Krogson nodded gloomy agreement. "Sometimes I feel as
if we were all on a dead ship falling into a dying sun," he said. His
voice suddenly altered. "But in the meantime we have our necks to save.
Get going, Schninkle!"
Schninkle bobbed and darted out of the office.
It was exactly ten o'clock in the morning when Sergeant
Dixon of the Imperial Space Marines snapped to attention before his commanding
officer.
"Sergeant Dixon reporting as ordered, sir!" His
voice cracked a bit in spite of his best efforts to control it.
The colonel looked at him coldly. "Nice of you to drop
in, Dixon," he said. "Shall we go ahead with our little chat?"
Kurt nodded nervously.
"I have here," said the colonel, shuffling a sheaf
of papers, "a report of an unauthorized expedition made by you into
Off
Limits
territory."
"Which one do you mean, sir?" asked Kurt without
thinking.
"Then there has been more than one?" asked the
colonel quietly.
Kurt started to stammer.
Colonel Harris silenced him with a gesture of his hand.
"I'm talking about the country to the north, the tableland back of the
Twin Peaks."
"It's a beautiful place!" burst out Kurt
enthusiastically. "It's . . . it's like Imperial Headquarters must be.

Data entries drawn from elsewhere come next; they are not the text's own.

(** The list at [h] moves to [h'], whose words are written. *)
Lemma chain_move m m' h h' xs :
  NoDup xs -> chain m (Head h) xs -> word1 m' !! Head h' = Some (head xs) -> next_prev m' xs (Some (Head h')) ->
  (forall x, x ∈ xs -> word1 m' !! Link x = word1 m !! Link x) ->
  (forall x, x ∈ xs -> head xs <> Some x -> word2 m' !! Link x = word2 m !! Link x) ->
  chain m' (Head h') xs.
Proof. intros Hnd. apply chain_tail. by apply cells_NoDup. Qed.

(** Writes to the first element of one list are not seen in the other. *)
Ltac q_other Hd := intros; cbn [word1 word2 upd1 upd2];
  repeat rewrite lookup_insert_ne by first [congruence | intros ?%(inj Link); subst;
    first [by match goal with H : _ ∈ [] |- _ => apply elem_of_nil in H end | by eapply Hd; [|left] | by eapply Hd; [left|]]]; done.
Ltac q_move m h Hd := apply (chain_move m _ h); try done; first [q_word | q_other Hd].

Lemma LIST_SWAP_ok m h h' xs ys :
  two h h' xs ys -> chain m (Head h) xs -> chain m (Head h') ys ->
  wp (LIST_SWAP h h') (fun _ m' => chain m' (Head h) ys /\ chain m' (Head h') xs /\
    local m m' (cells (Head h) xs ++ cells (Head h') ys)) m.
Proof.
  intros [Hh Hx Hy Hd] Hcx Hcy. pose proof (chain_first _ _ _ Hcx) as Hfx. pose proof (chain_first _ _ _ Hcy) as Hfy.
  assert (Hlx : forall x, x ∈ xs -> is_Some (word2 m !! Link x)) by (intros x; by apply (chain_live _ _ _ x Hcx)).
  assert (Hly : forall y, y ∈ ys -> is_Some (word2 m !! Link y)) by (intros y; by apply (chain_live _ _ _ y Hcy)).
  unfold LIST_SWAP, LIST_FIRST. destruct xs as [|x xs], ys as [|y ys]; simpl in Hfx, Hfy.
  - q_go. split_and!; [q_move m h' Hd|q_move m h Hd|q_local].
  - pose proof (Hly y ltac:(by left)). q_go. split_and!; [q_move m h' Hd|q_move m h Hd|q_local].
  - pose proof (Hlx x ltac:(by left)). q_go. split_and!; [q_move m h' Hd|q_move m h Hd|q_local].
  - pose proof (Hlx x ltac:(by left)). pose proof (Hly y ltac:(by left)).
    assert (x <> y) by (intros ->; apply (Hd y); by left).
    q_go. split_and!; [q_move m h' Hd|q_move m h Hd|q_local].
Qed.

Lemma endc_cons_head c c' x xs : endc c (x :: xs) = endc c' (x :: xs).
Proof. done. Qed.

Lemma endc_Link c x xs : exists y, endc c (x :: xs) = Link y /\ y ∈ x :: xs.
Proof.
  pose proof (endc_In (Link x) xs) as He. simpl. apply elem_of_cons in He as [->|He]; [exists x; set_solver|].
  apply list_elem_of_fmap in He as (y & -> & Hy). exists y. set_solver.
Qed.

Lemma TAILQ_SWAP_ok m h h' xs ys :
  two h h' xs ys -> tailq m h xs -> tailq m h' ys ->
  wp (TAILQ_SWAP h h') (fun _ m' => tailq m' h ys /\ tailq m' h' xs /\
    local m m' (cells (Head h) xs ++ cells (Head h') ys)) m.
Proof.
  intros [Hh Hx Hy Hd] [Hcx Htx] [Hcy Hty].
  pose proof (chain_first _ _ _ Hcx) as Hfx. pose proof (chain_first _ _ _ Hcy) as Hfy.
  assert (Hlx : forall x, x ∈ xs -> is_Some (word2 m !! Link x)) by (intros x; by apply (chain_live _ _ _ x Hcx)).
  assert (Hly : forall y, y ∈ ys -> is_Some (word2 m !! Link y)) by (intros y; by apply (chain_live _ _ _ y Hcy)).
  unfold TAILQ_SWAP, swap_fix, TAILQ_FIRST. destruct xs as [|x xs], ys as [|y ys]; simpl in Hfx, Hfy.
  - q_go. split_and!; [split; [q_move m h' Hd|q_word]|split; [q_move m h Hd|q_word]|q_local].
  - pose proof (Hly y ltac:(by left)). q_go.
    split_and!; [split; [q_move m h' Hd|q_word]|split; [q_move m h Hd|q_word]|q_local].
  - pose proof (Hlx x ltac:(by left)). q_go.
    split_and!; [split; [q_move m h' Hd|q_word]|split; [q_move m h Hd|q_word]|q_local].
  - pose proof (Hlx x ltac:(by left)). pose proof (Hly y ltac:(by left)).
    assert (x <> y) by (intros ->; apply (Hd y); by left). q_go.
    split_and!; [split; [q_move m h' Hd|q_word]|split; [q_move m h Hd|q_word]|q_local].
Qed.

Lemma TAILQ_INIT_ok m h xs :
  tailq m h xs -> wp (TAILQ_INIT h) (fun _ m' => tailq m' h [] /\ local m m' [Head h]) m.
Proof.
  intros [Hc Ht]. pose proof (chain_first _ _ _ Hc). unfold TAILQ_INIT. q_go.
  split; [split; [split|]; [done|q_word..]|q_local].
Qed.
Lemma LIST_INIT_ok m h xs :
  chain m (Head h) xs -> wp (LIST_INIT h) (fun _ m' => chain m' (Head h) [] /\ local m m' [Head h]) m.
Proof.
  intros Hc. pose proof (chain_first _ _ _ Hc). unfold LIST_INIT. q_go. split; [split; [done|q_word]|q_local].
Qed.

Lemma two_cells h h' xs ys : two h h' xs ys ->
  forall d, d ∈ cells (Head h) xs -> d <> Head h' /\ forall z, z ∈ ys -> d <> Link z.
Proof.
  intros [Hh _ _ Hd] d Hin. apply elem_of_cons in Hin as [->|Hin]; [split; [congruence|done]|].
  apply list_elem_of_fmap in Hin as (x & -> & Hx). split; [done|]. intros z Hz [= ->]. by apply (Hd z).
Qed.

Dozens of little streams full of fish, trees heavy with fruit, small game so
slow and stupid that they can be knocked over with a club. Why, the battalion
could live there without hardly lifting a finger!"
"I've no doubt that they could," said the colonel.
"Think of it, sir!" continued the sergeant.
"No more plowing details, no more hunting details, no more nothing but
taking it easy!"
"You might add to your list of 'no mores,' no more tech
schools," said Colonel Harris. "I'm quite aware that the place is all
you say it is, sergeant. As a result I'm placing all information that pertains
to it in a 'Top Secret' category. That applies to what is inside your head as
well!"
"But, sir!" protested Kurt. "If you could
only see the place—"
"I have," broke in the colonel, "thirty years
ago."
Kurt looked at him in amazement. "Then why are we still
on the plateau?"
"Because my commanding officer did just what I've just
done, classified the information 'Top Secret.' Then he gave me thirty days'
extra detail on the plows. After he took my stripes away that is." Colonel
Harris rose slowly to his feet. "Dixon," he said softly, "it's
not every man who can be a noncommissioned officer in the Space Marines.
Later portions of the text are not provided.